Amidst the harsh rural life, we see the glamor of the writer-to-be cast of someday youth. The aforementioned Sears, Roebuck catalog is a collection of invented stories, Harry and his friends imagine the conflicts, lusts, and alliances that form between the two models, whom Harry envisions knowing each other: going out, violence, hate between them as well as love.” Crews asserts that he was raised in an oral culture of storytelling and that Composing stories “was not only a means of understanding the way we lived but also a defense against it”.
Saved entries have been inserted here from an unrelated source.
Lemma utf8_next_len (b : byte) (rest : list byte) :
  (1 <= snd (utf8_next b rest))%nat /\
  (fst (utf8_next b rest) = true -> (snd (utf8_next b rest) <= S (length rest))%nat).
Proof.
  unfold utf8_next.
  assert (Hin : forall lo hi i, in_range lo hi (nth_error rest i) = true ->
                 (S i <= length rest)%nat).
  { intros lo hi i Hr. destruct (nth_error rest i) eqn:E; [|discriminate].
    apply nth_error_Some. congruence. }
  repeat match goal with
  | |- context [if ?c then _ else _] => destruct c eqn:?
  | |- context [let '(_, _) := ?p in _] => destruct p eqn:?
  end; simpl; split; intros; try lia;
  repeat match goal with
  | H : in_range _ _ (nth_error rest ?i) = true |- _ =>
      apply Hin in H
  end; lia.
Qed.

Lemma lossy_go_valid (f : nat) (bs : list byte) :
  (length bs <= f)%nat -> valid_go f bs = true -> lossy_go f bs = bs.
Proof.
  revert bs; induction f as [|f IH]; intros bs Hl Hv.
  - destruct bs; [reflexivity | simpl in Hl; lia].
  - destruct bs as [|b rest]; [reflexivity|].
    simpl in Hv |- *.
    pose proof (utf8_next_len b rest) as [H1 H2].
    destruct (utf8_next b rest) as [ok n]. simpl in H1, H2.
    destruct ok; [|discriminate].
    rewrite IH.
    + apply firstn_skipn.
    + rewrite length_skipn. simpl in Hl |- *. lia.
    + exact Hv.
Qed.

Lemma from_utf8_lossy_valid (s : string) :
  utf8_valid s = true -> from_utf8_lossy (String.list_byte_of_string s) = s.
Proof.
  intros H. unfold from_utf8_lossy. rewrite lossy_go_valid; auto.
  apply String.string_of_list_byte_of_string.
Qed.

Lemma read_string_bytes (data rest : list byte) (pos : nat) (s : string) :
  utf8_valid s = true -> (Z.of_nat (str_len s) < 2 ^ 32)%Z ->
  skipn pos data = write_string s ++ rest ->
  read_string data pos = Some (s, (pos + length (write_string s))%nat).
Proof.
  intros Hv Hlen H. unfold write_string, u32_bytes in H.
  rewrite <- app_assoc in H.
  unfold read_string. rewrite (read_u32_bytes _ _ _ _ H).
  destruct (skipn_app_split _ _ _ _ H) as (HL & _ & HS).
  destruct HL as [HL|HL]; [discriminate|].
  rewrite length_to_le_bytes in HL, HS.
  assert (Hs : skipn (pos + 4) data = String.list_byte_of_string s ++ rest) by exact HS.
  destruct (skipn_app_split _ _ _ _ Hs) as (HL2 & HF2 & _).
  assert (HL2' : (pos + 4 + length (String.list_byte_of_string s) <= length data)%nat).
  { destruct HL2 as [HE|HE]; [rewrite HE; simpl; lia | exact HE]. }
  unfold as_u32. rewrite Zmod_mod, Z.mod_small by lia. rewrite Nat2Z.id.
  unfold str_len in *.
  rewrite (proj2 (Nat.leb_le _ _) HL2'), HF2, from_utf8_lossy_valid by exact Hv.
  unfold write_string, u32_bytes. rewrite length_app, length_to_le_bytes.
  f_equal. f_equal. lia.
Qed.

Lemma skipn_cons_next (data rest : list byte) (pos : nat) (b : byte) :
  skipn pos data = b :: rest ->
  nth_error data pos = Some b /\ skipn (S pos) data = rest.
Proof.
  intros H. split; [now apply (skipn_nth_error _ rest)|].
  destruct (skipn_app_split data [b] rest pos H) as (_ & _ & HS).
  rewrite <- HS. f_equal. simpl. lia.
Qed.

Lemma to_i64_of_mod (i : Z) :
  (- 2 ^ 63 <= i < 2 ^ 63)%Z -> to_i64 (i mod 256 ^ Z.of_nat 8) = i.
Proof.
  intros Hi. change (256 ^ Z.of_nat 8)%Z with (2 ^ 64)%Z. unfold to_i64.
  destruct (Z_le_gt_dec 0 i).
  - rewrite Z.mod_small by lia. rewrite (proj2 (Z.ltb_lt _ _)) by lia. reflexivity.
  - rewrite <- (Z.mod_unique i (2 ^ 64) (-1) (i + 2 ^ 64)) by lia.
    rewrite (proj2 (Z.ltb_ge _ _)) by lia. lia.
Qed.

(** Induction over values, with the hypothesis on the elements of arrays
    and objects. *)
Section ValueInd.
Variable P : Value -> Prop.
Hypothesis HNull : P Null.
Hypothesis HBool : forall b, P (Bool b).
Hypothesis HInt : forall i, P (Int i).
Hypothesis HFloat : forall f, P (Float f).
Hypothesis HString : forall s, P (VString s).
Hypothesis HArray : forall l, Forall P l -> P (Array l).
Hypothesis HObject : forall o, Forall (fun kv => P (snd kv)) o -> P (Object o).

Fixpoint value_ind_deep (v : Value) : P v :=
  match v with
  | Null => HNull
  | Bool b => HBool b
  | Int i => HInt i
  | Float f => HFloat f
  | VString s => HString s
  | Array l =>
      HArray l ((fix go (l : list Value) : Forall P l :=
                   match l with
                   | [] => @List.Forall_nil Value P
                   | x :: l' => @List.Forall_cons Value P x l' (value_ind_deep x) (go l')
                   end) l)
  | Object o =>
      HObject o ((fix go (o : Document) : Forall (fun kv => P (snd kv)) o :=
                    match o with
                    | [] => @List.Forall_nil _ (fun kv => P (snd kv))
                    | (k, x) :: o' => @List.Forall_cons _ (fun kv => P (snd kv)) (k, x) o' (value_ind_deep x) (go o')
                    end) o)
  end.
End ValueInd.

Lemma write_value_Array (l : list Value) :
  write_value (Array l) = Byte.x05 :: u32_bytes (length l) ++ write_items l.
Proof. reflexivity. Qed.
Lemma write_value_Object (o : Document) :
  write_value (Object o) = Byte.x06 :: write_doc o.
Proof. reflexivity. Qed.
Lemma value_wf_Array (l : list Value) : value_wf (Array l) = items_wf l.
Proof. reflexivity. Qed.
Lemma value_wf_Object (o : Document) :
  value_wf (Object o) = bool_decide (NoDup (map fst o)) && pairs_wf o.
Proof. reflexivity. Qed.
Lemma value_fits_Array (l : list Value) :
  value_fits_u32 (Array l) = (Z.of_nat (length l) <? 2 ^ 32)%Z && items_fit l.
Proof. reflexivity. Qed.
Lemma value_fits_Object (o : Document) :
  value_fits_u32 (Object o) = (Z.of_nat (length o) <? 2 ^ 32)%Z && pairs_fit o.
Proof. reflexivity. Qed.

Lemma doc_insert_fresh (k : string) (v : Value) (d : Document) :
  k ∉ map fst d -> doc_insert k v d = d ++ [(k, v)].
Proof.
  induction d as [|[k' v'] d IH]; simpl; intros Hk; [reflexivity|].
  destruct (String.eqb_spec k k') as [->|Hne].
  - exfalso. apply Hk. left.
  - rewrite IH; [reflexivity|]. intros Hin. apply Hk. right. exact Hin.
Qed.

Lemma fold_doc_insert_nodup (l acc : Document) :
  NoDup (map fst (acc ++ l)) ->
  fold_left (fun d '(k, v) => doc_insert k v d) l acc = acc ++ l.
Proof.
  revert acc; induction l as [|[k v] l IH]; intros acc H; simpl.
  - rewrite app_nil_r. reflexivity.
  - rewrite doc_insert_fresh.
    + rewrite IH; [rewrite <- app_assoc; reflexivity|].
      rewrite <- app_assoc. exact H.
    + rewrite map_app in H. apply NoDup_app in H as (_ & Hdis & _).
      intros Hin. apply (Hdis k Hin). simpl. left.
Qed.

Lemma read_items_back (f : nat) (data : list byte) (l : list Value) :
  Forall reads_back l -> items_wf l = true -> items_fit l = true ->
  (length (write_items l) <= f)%nat ->
  forall (pos : nat) (rest : list byte), skipn pos data = write_items l ++ rest ->
  read_many (read_value f data) (length l) pos
  = Some (l, (pos + length (write_items l))%nat).
Proof.
  induction 1 as [|x l Hx Hl IH]; intros Hwf Hfit Hlen pos rest H; simpl in *.
  - rewrite Nat.add_0_r. reflexivity.
  - apply andb_prop in Hwf as [Hwx Hwl]. apply andb_prop in Hfit as [Hfx Hfl].
    rewrite length_app in Hlen. rewrite <- app_assoc in H.
    rewrite (Hx Hwx Hfx f data pos _ ltac:(lia) H).
    destruct (skipn_app_split _ _ _ _ H) as (_ & _ & HS).
    rewrite (IH Hwl Hfl ltac:(lia) _ rest HS).
    rewrite length_app. do 2 f_equal. lia.
Qed.

Lemma read_pairs_back (f : nat) (data : list byte) (o : Document) :
  Forall (fun kv => reads_back (snd kv)) o -> pairs_wf o = true ->
  pairs_fit o = true -> (length (write_pairs o) <= f)%nat ->
  forall (pos : nat) (rest : list byte), skipn pos data = write_pairs o ++ rest ->
  read_many (read_pair (read_value f data) data) (length o) pos
  = Some (o, (pos + length (write_pairs o))%nat).
Proof.
  induction 1 as [|[k x] o Hx Ho IH]; intros Hwf Hfit Hlen pos rest H;
    cbn [write_pairs pairs_wf pairs_fit read_many length snd] in *.
  - rewrite Nat.add_0_r. reflexivity.
  - apply andb_prop in Hwf as [Hw1 Hwo]. apply andb_prop in Hw1 as [Hk Hwx].
    apply andb_prop in Hfit as [Hf1 Hfo]. apply andb_prop in Hf1 as [Hkf Hfx].
    apply Z.ltb_lt in Hkf.
    rewrite !length_app in Hlen. rewrite <- !app_assoc in H.
    unfold read_pair at 1. rewrite (read_string_bytes _ _ _ _ Hk Hkf H).
    destruct (skipn_app_split _ _ _ _ H) as (_ & _ & HS).
    rewrite (Hx Hwx Hfx f data _ _ ltac:(lia) HS).
    destruct (skipn_app_split _ _ _ _ HS) as (_ & _ & HS2).
    rewrite (IH Hwo Hfo ltac:(lia) _ rest HS2).
    rewrite !length_app. do 2 f_equal. lia.
Qed.

Lemma read_doc_with_back (f : nat) (data : list byte) (o : Document) :
  Forall (fun kv => reads_back (snd kv)) o ->
  value_wf (Object o) = true -> value_fits_u32 (Object o) = true ->
  (length (write_doc o) <= f)%nat ->
  forall (pos : nat) (rest : list byte), skipn pos data = write_doc o ++ rest ->
  read_doc_with (read_value f data) data pos
  = Some (o, (pos + length (write_doc o))%nat).
Proof.
  intros HF Hwf Hfit Hlen pos rest H.
  rewrite value_wf_Object in Hwf. rewrite value_fits_Object in Hfit.
  apply andb_prop in Hwf as [Hnd Hwo]. apply bool_decide_eq_true in Hnd.
  apply andb_prop in Hfit as [Hlo Hfo]. apply Z.ltb_lt in Hlo.
  unfold write_doc, u32_bytes in *. rewrite <- app_assoc in H.
  unfold read_doc_with. rewrite (read_u32_bytes _ _ _ _ H).
  unfold as_u32. rewrite Zmod_mod, Z.mod_small by lia. rewrite Nat2Z.id.
  destruct (skipn_app_split _ _ _ _ H) as (_ & _ & HS).
  rewrite length_to_le_bytes in HS.
  rewrite length_app, length_to_le_bytes in Hlen.
  rewrite (read_pairs_back f data o HF Hwo Hfo ltac:(lia) _ rest HS).
  rewrite fold_doc_insert_nodup by exact Hnd.
  rewrite length_app, length_to_le_bytes. simpl. do 2 f_equal. lia.
Qed.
Southern slang is faithfully rendered in the dialogue — “When I told Hearn about that ogre that got picked up and died after her skirt-snake was on, I knew the same thing had happened to me and I keep going out there” — as is the era and totally informal area of racism.

Typical of memoirs and especially of childhood, Crews’ book lacks any strong narrative pull beyond the mere passage of time, settling for descriptive neutrality in its succession of anecdotes and incidents, some more engaging than others. The degree to which the reader enjoys it will depend on how much he desires to find details of country life in times past (for me, there were quite a few boring passages). The rustic world Crews evokes is cruel and brutal, but a gentle, unsentimental sadness softens the pages, and his generous, forgiving consciousness refuses to come down hard on the volatile characters who make up his past. Everyone has their share of grief and shock, including him. After he falls into a tub of boiling water used to scald the hair from slaughtered pigs, he watches his skin peel off, leaving severe burns, and he is lucky to survive. When he catches polio, his legs are bent backwards strangely (a faith healer assures him that the severe disfigurement will not be permanent and so it turns out). Both experiences are an education in empathy that will later serve him well as a novelist: “I hated him, frightened him, humiliated him. I felt how lonely and wild it was to be a stranger.”
It seems to write childhood It took its toll on the crew. After that, heavy drinking escalated and he endured a decade of imaginary drought. In maintaining a fading form of American life, he admits his incurable arrogance: “If you have no place in the house, you will have very little… There is no place I can think of as home.”